EXERCISE MATERIAL:

(** * palette: colour values and their cached colour-space projections

    A shallow embedding of [palette/__init__.py]: the module-level helpers
    [hex_to_rgb], [clamped_property] and [colorspace], the class [Color] with
    its six projections, and the class [ColorSpace].

    Python numbers are modelled as IEEE binary64 floats (Rocq's primitive
    [float], the same format CPython uses); the integers the module handles
    (the literals 0 and 255, the results of [round] and of [int(val, 16)])
    are carried as [Z] where the code needs them as integers and are exactly
    representable otherwise.  Exceptions are values of [error]; a method that
    mutates its object and may raise is a function from the store to a new
    store and a [result], so the store a caller sees after an exception is
    part of the model.  [Dangling] is no Python exception: it marks a
    reference that names no object of the store, which no store built by
    the methods contains. *)

From Stdlib Require Import ZArith Floats String Ascii List Lia.
From Stdlib Require Import HexadecimalString.
From Stdlib Require DecimalString.
From stdpp Require Import base option gmap strings list.

Set Warnings "-inexact-float".
Local Open Scope string_scope.
Local Open Scope Z_scope.

(** ** Exceptions and results *)

Inductive error : Type :=
| ValueError (msg : string)
| KeyError (key : string)
| IndexError
| TypeError
| ZeroDivisionError
| OverflowError
| AttributeError
| Dangling.

Inductive result (A : Type) : Type :=
| Ok (a : A)
| Raise (e : error).
Arguments Ok {A} a.
Arguments Raise {A} e.

#[global] Instance result_ret : MRet result := fun _ a => Ok a.
#[global] Instance result_bind : MBind result := fun _ _ f r =>
  match r with
  | Ok a => f a
  | Raise e => Raise e
  end.

(** ** The Python builtins the module calls *)

Module Py.

(** *** Floats *)

(** The binary64 nearest to an integer. *)
Definition float_of_Z (z : Z) : float :=
  SF2Prim (binary_normalize prec emax z 0 false).

(** [float(z)] for an integer: correctly rounded, [OverflowError] when the
    integer is too large for a binary64. *)
Definition float_of_int (z : Z) : result float :=
  let f := float_of_Z z in
  if is_infinity f then Raise OverflowError else Ok f.

(** The integer an integral float denotes; [None] for the others. *)
Definition int_of_float (x : float) : option Z :=
  match Prim2SF x with
  | S754_zero _ => Some 0
  | S754_finite s m e =>
      if 0 <=? e then Some ((if s then -1 else 1) * (Z.pos m * 2 ^ e))
      else if Z.pos m mod 2 ^ (- e) =? 0
           then Some ((if s then -1 else 1) * (Z.pos m / 2 ^ (- e)))
           else None
  | _ => None
  end.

YOUR GOAL: You are asked to transcribe all of the data above exactly.

YOUR SOLUTION:
(** * palette: colour values and their cached colour-space projections

    A shallow embedding of [palette/__init__.py]: the module-level helpers
    [hex_to_rgb], [clamped_property] and [colorspace], the class [Color] with
    its six projections, and the class [ColorSpace].

    Python numbers are modelled as IEEE binary64 floats (Rocq's primitive
    [float], the same format CPython uses); the integers the module handles
    (the literals 0 and 255, the results of [round] and of [int(val, 16)])
    are carried as [Z] where the code needs them as integers and are exactly
    representable otherwise.  Exceptions are values of [error]; a method that
    mutates its object and may raise is a function from the store to a new
    store and a [result], so the store a caller sees after an exception is
    part of the model.  [Dangling] is no Python exception: it marks a
    reference that names no object of the store, which no store built by
    the methods contains. *)

From Stdlib Require Import ZArith Floats String Ascii List Lia.
From Stdlib Require Import HexadecimalString.
From Stdlib Require DecimalString.
From stdpp Require Import base option gmap strings list.

Set Warnings "-inexact-float".
Local Open Scope string_scope.
Local Open Scope Z_scope.

(** ** Exceptions and results *)

Inductive error : Type :=
| ValueError (msg : string)
| KeyError (key : string)
| IndexError
| TypeError
| ZeroDivisionError
| OverflowError
| AttributeError
| Dangling.

Inductive result (A : Type) : Type :=
| Ok (a : A)
| Raise (e : error).
Arguments Ok {A} a.
Arguments Raise {A} e.

#[global] Instance result_ret : MRet result := fun _ a => Ok a.
#[global] Instance result_bind : MBind result := fun _ _ f r =>
  match r with
  | Ok a => f a
  | Raise e => Raise e
  end.

(** ** The Python builtins the module calls *)

Module Py.

(** *** Floats *)

(** The binary64 nearest to an integer. *)
Definition float_of_Z (z : Z) : float :=
  SF2Prim (binary_normalize prec emax z 0 false).

(** [float(z)] for an integer: correctly rounded, [OverflowError] when the
    integer is too large for a binary64. *)
Definition float_of_int (z : Z) : result float :=
  let f := float_of_Z z in
  if is_infinity f then Raise OverflowError else Ok f.

(** The integer an integral float denotes; [None] for the others. *)
Definition int_of_float (x : float) : option Z :=
  match Prim2SF x with
  | S754_zero _ => Some 0
  | S754_finite s m e =>
      if 0 <=? e then Some ((if s then -1 else 1) * (Z.pos m * 2 ^ e))
      else if Z.pos m mod 2 ^ (- e) =? 0
           then Some ((if s then -1 else 1) * (Z.pos m / 2 ^ (- e)))
           else None
  | _ => None
  end.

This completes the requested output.